[Your assignment]: Look below for the line containing "Lemma reconcile_loop_run discovered" and the line containing "cbn [reconcile_loop]. unfold bind at 1."; repeat exactly those two lines and all lines between them, and nothing else.

[Stored data]

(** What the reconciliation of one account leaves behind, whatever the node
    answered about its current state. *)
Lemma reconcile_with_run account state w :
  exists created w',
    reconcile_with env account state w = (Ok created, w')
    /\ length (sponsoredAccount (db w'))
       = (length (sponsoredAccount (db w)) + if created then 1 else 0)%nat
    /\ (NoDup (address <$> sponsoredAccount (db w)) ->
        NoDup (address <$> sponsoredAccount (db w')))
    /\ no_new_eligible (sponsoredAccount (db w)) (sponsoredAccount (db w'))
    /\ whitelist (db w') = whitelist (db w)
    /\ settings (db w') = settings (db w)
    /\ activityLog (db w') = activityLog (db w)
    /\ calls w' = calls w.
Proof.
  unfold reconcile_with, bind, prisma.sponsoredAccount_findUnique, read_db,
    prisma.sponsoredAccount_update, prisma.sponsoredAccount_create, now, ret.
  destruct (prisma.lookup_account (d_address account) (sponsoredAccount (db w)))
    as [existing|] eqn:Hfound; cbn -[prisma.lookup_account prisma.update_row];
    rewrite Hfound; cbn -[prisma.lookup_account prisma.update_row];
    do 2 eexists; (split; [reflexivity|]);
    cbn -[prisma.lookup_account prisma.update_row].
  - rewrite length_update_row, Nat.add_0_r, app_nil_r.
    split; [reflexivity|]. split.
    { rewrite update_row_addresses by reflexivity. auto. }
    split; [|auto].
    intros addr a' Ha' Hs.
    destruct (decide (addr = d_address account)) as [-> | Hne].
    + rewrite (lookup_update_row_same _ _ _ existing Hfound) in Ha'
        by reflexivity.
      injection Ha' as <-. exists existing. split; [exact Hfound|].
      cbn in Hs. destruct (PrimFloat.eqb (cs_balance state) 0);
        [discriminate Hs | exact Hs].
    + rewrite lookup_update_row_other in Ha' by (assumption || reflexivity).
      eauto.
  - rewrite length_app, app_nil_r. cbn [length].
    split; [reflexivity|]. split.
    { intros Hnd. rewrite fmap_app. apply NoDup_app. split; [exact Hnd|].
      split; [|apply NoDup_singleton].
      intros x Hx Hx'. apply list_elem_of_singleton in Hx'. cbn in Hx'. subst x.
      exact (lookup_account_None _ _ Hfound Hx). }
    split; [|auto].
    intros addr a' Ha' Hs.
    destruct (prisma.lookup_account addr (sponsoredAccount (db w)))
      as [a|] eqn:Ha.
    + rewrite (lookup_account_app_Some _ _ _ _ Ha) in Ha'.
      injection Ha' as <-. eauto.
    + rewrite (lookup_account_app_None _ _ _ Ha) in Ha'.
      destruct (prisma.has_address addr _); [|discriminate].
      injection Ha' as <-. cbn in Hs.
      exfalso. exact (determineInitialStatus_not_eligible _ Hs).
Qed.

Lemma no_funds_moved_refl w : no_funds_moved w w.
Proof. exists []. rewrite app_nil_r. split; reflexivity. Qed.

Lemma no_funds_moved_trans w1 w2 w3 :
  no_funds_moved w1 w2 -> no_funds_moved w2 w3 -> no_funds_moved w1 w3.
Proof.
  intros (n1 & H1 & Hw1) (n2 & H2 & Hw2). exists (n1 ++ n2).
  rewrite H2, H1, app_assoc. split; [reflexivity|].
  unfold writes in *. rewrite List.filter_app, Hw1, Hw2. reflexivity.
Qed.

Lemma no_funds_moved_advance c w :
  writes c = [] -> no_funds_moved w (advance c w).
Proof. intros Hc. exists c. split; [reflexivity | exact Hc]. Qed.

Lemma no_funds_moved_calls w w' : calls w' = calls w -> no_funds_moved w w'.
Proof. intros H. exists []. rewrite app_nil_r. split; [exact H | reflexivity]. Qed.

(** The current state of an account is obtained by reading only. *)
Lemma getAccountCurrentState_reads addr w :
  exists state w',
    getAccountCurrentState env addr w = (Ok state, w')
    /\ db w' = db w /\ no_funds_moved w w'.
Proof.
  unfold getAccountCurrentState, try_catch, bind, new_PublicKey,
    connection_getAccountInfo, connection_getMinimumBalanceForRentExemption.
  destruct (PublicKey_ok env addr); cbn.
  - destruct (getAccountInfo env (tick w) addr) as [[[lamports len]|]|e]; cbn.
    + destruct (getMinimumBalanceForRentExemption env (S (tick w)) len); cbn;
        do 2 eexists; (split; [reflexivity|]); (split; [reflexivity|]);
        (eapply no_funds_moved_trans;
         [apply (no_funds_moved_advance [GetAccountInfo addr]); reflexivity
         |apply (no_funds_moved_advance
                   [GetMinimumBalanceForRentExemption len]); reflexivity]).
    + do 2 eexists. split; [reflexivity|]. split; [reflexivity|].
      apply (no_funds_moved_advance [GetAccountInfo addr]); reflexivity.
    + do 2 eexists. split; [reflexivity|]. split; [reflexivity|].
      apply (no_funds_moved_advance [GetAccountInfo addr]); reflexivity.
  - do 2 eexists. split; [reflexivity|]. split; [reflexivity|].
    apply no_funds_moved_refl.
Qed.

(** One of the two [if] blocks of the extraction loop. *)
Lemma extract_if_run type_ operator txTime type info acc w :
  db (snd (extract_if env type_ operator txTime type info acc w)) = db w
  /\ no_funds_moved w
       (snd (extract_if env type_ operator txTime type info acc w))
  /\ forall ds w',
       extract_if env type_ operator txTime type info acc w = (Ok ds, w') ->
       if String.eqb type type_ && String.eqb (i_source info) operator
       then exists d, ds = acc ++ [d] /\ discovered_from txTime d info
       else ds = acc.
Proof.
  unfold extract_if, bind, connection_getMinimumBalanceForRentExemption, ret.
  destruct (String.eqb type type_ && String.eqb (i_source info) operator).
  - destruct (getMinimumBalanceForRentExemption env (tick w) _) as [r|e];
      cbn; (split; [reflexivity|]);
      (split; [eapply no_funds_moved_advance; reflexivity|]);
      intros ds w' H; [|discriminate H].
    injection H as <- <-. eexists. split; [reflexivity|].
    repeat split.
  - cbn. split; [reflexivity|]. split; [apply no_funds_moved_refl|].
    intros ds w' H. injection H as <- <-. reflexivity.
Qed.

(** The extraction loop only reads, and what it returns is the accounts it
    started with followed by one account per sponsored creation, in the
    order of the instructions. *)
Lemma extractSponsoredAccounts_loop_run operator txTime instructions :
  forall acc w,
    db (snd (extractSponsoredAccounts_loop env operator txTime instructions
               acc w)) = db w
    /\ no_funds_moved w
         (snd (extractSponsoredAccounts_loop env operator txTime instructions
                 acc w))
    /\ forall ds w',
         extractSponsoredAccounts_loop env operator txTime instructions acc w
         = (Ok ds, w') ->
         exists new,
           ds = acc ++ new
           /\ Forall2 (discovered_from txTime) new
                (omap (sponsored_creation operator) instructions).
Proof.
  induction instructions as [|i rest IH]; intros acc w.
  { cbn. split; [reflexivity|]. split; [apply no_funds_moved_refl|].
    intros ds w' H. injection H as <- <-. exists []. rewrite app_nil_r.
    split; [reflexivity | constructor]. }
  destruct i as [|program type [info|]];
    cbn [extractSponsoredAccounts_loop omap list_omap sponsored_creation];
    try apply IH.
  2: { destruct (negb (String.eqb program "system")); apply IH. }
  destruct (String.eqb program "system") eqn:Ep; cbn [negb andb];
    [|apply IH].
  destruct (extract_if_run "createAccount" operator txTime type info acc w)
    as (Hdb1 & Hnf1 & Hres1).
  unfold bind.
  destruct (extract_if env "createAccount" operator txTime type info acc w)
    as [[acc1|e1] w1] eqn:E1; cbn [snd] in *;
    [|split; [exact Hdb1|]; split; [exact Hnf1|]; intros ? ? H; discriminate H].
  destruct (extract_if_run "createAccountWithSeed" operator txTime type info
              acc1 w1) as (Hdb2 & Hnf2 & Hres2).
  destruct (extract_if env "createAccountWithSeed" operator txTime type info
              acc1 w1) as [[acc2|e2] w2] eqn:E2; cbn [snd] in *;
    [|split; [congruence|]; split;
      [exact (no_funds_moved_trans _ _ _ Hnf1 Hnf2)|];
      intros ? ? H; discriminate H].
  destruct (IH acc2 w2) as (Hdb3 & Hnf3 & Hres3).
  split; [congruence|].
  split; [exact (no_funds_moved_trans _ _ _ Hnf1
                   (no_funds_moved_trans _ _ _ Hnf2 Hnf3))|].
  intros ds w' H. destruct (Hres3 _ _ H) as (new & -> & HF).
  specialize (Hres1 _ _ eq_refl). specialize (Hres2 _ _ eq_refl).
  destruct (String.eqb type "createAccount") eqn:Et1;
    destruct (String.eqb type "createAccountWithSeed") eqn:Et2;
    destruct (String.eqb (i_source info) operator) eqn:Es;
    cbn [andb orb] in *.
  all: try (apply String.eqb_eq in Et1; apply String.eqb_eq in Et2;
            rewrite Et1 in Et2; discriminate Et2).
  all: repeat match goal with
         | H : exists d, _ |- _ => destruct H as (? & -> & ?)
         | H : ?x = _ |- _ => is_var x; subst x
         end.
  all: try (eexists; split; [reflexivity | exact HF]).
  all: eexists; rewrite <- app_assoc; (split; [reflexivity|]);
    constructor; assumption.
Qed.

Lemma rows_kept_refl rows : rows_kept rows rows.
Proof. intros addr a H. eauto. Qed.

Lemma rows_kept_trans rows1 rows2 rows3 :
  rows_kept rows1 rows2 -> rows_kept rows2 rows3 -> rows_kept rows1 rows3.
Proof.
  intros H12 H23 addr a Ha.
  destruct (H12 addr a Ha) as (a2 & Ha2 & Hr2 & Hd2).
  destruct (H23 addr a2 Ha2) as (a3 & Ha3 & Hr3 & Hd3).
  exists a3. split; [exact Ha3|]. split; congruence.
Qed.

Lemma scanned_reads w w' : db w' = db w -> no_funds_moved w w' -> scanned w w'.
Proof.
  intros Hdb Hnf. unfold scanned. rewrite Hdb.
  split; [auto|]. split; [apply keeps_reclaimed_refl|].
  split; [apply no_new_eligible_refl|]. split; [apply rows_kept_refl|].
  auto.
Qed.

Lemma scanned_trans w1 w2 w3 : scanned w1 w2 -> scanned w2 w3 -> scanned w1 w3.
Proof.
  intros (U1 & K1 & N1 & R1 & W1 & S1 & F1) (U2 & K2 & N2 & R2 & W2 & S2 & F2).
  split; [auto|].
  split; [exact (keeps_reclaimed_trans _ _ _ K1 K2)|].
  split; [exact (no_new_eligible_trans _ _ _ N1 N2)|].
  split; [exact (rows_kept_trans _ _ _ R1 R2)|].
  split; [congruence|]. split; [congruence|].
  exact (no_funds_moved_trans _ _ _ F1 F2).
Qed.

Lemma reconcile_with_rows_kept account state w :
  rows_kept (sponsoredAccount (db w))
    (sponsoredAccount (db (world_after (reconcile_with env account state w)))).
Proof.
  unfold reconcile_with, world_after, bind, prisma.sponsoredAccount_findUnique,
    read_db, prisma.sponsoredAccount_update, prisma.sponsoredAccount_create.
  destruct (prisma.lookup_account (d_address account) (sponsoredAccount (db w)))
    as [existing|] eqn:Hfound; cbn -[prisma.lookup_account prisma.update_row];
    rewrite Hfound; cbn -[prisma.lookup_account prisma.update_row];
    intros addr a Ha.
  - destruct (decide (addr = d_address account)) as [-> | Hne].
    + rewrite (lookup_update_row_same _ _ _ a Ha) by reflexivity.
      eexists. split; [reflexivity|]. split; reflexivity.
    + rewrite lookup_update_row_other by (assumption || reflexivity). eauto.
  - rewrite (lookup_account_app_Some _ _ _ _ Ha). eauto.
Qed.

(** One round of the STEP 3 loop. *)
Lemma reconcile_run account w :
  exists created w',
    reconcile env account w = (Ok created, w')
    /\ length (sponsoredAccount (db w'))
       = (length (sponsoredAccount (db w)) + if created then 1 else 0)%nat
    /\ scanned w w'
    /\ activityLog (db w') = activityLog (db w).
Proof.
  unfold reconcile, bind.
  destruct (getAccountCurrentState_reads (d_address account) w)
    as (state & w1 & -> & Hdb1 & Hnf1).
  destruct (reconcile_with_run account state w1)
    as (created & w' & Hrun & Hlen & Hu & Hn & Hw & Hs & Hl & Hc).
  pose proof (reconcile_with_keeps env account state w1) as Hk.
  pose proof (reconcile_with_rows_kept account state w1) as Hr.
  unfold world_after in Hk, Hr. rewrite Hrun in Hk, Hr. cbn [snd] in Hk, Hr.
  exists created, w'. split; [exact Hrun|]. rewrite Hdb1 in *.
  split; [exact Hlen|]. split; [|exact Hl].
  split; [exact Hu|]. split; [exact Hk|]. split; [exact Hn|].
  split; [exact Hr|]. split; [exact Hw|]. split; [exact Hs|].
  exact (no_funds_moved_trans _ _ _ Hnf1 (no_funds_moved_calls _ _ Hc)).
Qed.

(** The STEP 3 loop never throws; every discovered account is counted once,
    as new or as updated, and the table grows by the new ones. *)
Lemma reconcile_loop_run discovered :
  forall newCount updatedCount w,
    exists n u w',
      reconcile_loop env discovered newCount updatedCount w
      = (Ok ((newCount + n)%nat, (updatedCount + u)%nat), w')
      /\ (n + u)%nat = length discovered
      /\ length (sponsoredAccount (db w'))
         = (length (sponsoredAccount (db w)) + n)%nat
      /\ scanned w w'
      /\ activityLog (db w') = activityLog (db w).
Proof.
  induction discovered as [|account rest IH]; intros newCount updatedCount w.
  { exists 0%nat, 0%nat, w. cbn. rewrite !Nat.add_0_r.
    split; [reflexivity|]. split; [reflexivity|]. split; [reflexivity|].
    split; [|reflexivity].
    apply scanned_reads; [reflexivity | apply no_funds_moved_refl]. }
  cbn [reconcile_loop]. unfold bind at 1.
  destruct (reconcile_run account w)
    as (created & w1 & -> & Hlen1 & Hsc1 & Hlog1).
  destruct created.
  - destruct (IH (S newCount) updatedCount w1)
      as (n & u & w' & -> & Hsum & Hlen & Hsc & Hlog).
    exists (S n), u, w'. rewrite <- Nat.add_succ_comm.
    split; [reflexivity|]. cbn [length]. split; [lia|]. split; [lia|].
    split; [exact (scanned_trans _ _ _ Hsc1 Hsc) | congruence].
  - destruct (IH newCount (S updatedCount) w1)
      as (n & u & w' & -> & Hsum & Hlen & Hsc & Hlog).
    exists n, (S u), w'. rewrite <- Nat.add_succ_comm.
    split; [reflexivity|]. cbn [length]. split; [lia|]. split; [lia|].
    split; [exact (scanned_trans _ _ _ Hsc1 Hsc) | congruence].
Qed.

[Written response]:
Lemma reconcile_loop_run discovered :
  forall newCount updatedCount w,
    exists n u w',
      reconcile_loop env discovered newCount updatedCount w
      = (Ok ((newCount + n)%nat, (updatedCount + u)%nat), w')
      /\ (n + u)%nat = length discovered
      /\ length (sponsoredAccount (db w'))
         = (length (sponsoredAccount (db w)) + n)%nat
      /\ scanned w w'
      /\ activityLog (db w') = activityLog (db w).
Proof.
  induction discovered as [|account rest IH]; intros newCount updatedCount w.
  { exists 0%nat, 0%nat, w. cbn. rewrite !Nat.add_0_r.
    split; [reflexivity|]. split; [reflexivity|]. split; [reflexivity|].
    split; [|reflexivity].
    apply scanned_reads; [reflexivity | apply no_funds_moved_refl]. }
  cbn [reconcile_loop]. unfold bind at 1.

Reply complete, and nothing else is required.